Goal of the exercise: Go line by line through the data and copy those with the word "Hmap".

Extracted records:
[Start of section]

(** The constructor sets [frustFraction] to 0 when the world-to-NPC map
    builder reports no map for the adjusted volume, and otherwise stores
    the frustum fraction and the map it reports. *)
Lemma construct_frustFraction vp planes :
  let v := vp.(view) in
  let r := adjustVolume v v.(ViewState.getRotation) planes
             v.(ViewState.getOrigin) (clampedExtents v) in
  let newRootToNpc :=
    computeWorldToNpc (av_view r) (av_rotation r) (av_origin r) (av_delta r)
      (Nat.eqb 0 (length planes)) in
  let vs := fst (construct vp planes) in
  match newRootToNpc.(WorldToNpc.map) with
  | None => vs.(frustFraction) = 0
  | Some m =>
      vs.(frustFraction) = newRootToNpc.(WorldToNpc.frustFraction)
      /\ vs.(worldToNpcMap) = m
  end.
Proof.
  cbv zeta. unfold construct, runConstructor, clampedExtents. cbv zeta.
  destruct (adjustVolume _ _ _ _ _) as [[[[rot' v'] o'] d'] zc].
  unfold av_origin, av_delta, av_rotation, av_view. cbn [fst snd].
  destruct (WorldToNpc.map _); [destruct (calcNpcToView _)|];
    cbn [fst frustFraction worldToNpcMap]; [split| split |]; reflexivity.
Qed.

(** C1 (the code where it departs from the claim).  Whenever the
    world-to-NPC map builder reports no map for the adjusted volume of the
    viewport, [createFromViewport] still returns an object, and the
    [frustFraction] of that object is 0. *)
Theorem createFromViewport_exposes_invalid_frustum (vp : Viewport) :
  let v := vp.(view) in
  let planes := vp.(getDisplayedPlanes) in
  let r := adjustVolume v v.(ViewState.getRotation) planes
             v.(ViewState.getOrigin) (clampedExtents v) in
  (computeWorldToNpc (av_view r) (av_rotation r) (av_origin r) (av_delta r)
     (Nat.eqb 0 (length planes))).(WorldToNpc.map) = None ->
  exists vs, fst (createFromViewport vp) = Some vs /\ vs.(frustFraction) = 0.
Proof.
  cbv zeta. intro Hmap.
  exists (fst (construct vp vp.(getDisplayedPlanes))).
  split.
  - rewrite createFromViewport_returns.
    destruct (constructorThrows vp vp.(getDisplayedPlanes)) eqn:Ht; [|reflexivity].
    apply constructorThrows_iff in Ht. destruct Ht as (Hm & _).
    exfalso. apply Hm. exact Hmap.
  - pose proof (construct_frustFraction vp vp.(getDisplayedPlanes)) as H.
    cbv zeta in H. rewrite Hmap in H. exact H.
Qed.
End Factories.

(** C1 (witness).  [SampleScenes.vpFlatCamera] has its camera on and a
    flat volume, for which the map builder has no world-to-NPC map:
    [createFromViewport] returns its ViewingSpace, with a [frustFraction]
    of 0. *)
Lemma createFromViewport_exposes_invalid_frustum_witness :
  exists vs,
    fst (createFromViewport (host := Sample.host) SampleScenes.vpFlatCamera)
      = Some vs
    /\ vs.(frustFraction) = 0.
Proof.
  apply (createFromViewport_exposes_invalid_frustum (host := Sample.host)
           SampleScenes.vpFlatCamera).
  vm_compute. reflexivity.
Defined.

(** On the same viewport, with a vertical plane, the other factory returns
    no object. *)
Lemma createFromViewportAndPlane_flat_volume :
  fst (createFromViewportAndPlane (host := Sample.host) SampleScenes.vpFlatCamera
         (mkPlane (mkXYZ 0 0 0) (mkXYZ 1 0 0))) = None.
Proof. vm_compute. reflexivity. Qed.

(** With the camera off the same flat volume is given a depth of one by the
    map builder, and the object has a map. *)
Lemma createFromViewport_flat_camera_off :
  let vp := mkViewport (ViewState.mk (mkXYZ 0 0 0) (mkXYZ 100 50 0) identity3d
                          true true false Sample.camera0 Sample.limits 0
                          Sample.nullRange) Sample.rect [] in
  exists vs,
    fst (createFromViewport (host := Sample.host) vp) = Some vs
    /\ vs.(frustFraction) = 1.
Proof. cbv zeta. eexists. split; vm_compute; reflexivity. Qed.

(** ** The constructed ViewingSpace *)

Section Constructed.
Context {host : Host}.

[End of section]
[Start of section]

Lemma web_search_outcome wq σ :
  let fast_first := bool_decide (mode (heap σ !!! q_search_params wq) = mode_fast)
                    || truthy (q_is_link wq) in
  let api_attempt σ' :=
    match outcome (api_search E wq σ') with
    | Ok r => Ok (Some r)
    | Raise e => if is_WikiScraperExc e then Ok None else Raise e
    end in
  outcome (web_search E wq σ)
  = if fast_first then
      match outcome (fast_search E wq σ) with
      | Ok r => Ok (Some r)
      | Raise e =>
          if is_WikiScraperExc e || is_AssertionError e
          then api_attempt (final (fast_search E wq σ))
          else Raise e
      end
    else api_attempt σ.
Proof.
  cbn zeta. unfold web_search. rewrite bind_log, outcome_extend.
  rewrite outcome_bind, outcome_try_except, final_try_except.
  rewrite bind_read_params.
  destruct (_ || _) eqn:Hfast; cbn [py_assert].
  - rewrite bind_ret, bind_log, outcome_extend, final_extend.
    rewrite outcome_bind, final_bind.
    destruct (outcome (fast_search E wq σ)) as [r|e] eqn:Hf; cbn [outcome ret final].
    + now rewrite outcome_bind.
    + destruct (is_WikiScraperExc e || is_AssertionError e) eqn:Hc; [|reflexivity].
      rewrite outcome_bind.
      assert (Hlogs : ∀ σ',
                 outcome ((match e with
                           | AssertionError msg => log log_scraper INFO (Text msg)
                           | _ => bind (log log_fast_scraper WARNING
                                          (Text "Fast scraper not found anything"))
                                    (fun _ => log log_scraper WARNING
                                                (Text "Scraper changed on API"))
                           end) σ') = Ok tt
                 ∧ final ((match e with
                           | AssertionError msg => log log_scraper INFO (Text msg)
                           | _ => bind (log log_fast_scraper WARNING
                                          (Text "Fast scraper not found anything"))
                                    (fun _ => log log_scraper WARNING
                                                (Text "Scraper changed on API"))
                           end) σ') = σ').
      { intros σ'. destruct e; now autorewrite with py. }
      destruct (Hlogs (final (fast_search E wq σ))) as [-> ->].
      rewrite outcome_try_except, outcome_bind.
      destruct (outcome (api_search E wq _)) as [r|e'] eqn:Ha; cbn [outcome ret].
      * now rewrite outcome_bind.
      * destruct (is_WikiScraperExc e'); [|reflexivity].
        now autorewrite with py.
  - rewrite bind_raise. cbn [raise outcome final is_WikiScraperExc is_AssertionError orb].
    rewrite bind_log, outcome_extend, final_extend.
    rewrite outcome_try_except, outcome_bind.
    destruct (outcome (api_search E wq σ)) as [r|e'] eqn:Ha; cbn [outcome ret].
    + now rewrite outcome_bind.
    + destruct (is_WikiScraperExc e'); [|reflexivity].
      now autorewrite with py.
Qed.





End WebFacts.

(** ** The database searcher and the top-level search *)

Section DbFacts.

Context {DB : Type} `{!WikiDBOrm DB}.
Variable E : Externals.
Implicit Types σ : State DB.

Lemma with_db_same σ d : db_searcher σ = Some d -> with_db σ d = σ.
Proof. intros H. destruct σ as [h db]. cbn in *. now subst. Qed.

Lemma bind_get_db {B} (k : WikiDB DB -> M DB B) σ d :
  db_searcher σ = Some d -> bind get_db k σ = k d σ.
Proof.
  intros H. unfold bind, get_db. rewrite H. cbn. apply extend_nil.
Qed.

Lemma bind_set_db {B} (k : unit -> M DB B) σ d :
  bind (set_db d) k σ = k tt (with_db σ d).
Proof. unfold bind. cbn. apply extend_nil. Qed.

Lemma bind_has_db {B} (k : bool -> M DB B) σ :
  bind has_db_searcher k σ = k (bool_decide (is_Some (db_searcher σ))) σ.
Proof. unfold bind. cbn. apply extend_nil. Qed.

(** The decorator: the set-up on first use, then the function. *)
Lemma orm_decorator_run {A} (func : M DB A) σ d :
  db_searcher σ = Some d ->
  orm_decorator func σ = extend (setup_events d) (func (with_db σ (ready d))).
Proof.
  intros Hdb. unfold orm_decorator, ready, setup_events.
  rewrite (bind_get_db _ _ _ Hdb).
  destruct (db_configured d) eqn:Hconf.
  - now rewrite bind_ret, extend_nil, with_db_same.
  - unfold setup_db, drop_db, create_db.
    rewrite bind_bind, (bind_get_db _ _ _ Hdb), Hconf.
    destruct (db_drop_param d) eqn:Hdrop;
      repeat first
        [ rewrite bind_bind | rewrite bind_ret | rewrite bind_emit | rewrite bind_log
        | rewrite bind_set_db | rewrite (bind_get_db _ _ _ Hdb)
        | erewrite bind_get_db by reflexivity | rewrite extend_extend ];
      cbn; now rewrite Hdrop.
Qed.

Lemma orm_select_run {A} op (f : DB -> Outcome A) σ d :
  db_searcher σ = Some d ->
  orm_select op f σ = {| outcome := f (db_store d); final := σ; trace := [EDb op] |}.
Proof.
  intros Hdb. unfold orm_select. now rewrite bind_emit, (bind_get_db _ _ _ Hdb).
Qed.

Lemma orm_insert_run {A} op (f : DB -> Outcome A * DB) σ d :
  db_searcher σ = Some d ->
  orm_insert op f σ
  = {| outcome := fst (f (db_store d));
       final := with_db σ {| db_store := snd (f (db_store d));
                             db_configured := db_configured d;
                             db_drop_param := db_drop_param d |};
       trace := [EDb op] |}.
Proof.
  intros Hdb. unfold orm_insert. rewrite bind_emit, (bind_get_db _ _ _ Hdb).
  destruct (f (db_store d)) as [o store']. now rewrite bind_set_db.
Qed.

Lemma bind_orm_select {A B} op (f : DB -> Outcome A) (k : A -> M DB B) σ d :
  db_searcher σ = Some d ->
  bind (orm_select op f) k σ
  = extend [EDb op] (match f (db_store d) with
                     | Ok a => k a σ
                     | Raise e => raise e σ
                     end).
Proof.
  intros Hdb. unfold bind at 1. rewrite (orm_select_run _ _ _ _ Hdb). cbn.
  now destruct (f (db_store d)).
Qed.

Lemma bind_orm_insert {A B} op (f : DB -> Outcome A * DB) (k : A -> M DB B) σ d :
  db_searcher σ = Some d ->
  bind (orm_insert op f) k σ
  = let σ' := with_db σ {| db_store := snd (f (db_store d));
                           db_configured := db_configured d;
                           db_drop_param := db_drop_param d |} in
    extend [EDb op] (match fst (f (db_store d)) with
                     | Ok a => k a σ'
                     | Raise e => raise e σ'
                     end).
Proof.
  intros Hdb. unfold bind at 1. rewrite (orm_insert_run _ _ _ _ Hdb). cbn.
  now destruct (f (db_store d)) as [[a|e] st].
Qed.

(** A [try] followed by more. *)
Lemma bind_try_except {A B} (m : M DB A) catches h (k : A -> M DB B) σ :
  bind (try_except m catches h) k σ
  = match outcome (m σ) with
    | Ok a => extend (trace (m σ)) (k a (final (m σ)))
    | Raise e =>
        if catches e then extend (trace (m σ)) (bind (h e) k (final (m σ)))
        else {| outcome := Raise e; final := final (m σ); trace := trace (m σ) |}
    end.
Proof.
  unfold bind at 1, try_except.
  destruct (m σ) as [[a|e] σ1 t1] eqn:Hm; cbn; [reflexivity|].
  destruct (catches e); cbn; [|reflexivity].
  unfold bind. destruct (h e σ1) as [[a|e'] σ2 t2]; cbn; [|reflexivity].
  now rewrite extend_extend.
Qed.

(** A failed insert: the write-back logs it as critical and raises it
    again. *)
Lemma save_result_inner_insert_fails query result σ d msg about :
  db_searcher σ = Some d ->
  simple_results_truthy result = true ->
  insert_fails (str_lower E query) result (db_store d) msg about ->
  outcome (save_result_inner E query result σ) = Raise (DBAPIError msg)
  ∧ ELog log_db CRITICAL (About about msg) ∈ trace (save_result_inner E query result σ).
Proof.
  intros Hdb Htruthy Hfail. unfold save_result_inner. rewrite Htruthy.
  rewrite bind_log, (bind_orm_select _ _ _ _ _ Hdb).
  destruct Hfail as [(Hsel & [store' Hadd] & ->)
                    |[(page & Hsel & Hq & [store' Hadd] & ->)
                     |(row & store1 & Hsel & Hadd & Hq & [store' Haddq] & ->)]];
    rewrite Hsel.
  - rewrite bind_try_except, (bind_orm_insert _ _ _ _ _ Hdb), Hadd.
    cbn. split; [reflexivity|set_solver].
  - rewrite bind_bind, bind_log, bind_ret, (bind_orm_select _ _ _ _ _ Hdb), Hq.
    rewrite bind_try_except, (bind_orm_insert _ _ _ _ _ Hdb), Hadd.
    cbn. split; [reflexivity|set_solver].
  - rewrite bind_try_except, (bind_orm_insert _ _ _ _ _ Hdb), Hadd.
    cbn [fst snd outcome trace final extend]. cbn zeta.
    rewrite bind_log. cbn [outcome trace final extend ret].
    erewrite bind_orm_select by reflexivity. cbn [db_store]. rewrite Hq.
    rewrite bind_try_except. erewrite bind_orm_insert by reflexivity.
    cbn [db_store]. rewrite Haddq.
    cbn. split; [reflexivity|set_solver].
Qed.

[End of section]

Written answer:
  cbv zeta. intro Hmap.
    exfalso. apply Hm. exact Hmap.
    cbv zeta in H. rewrite Hmap in H. exact H.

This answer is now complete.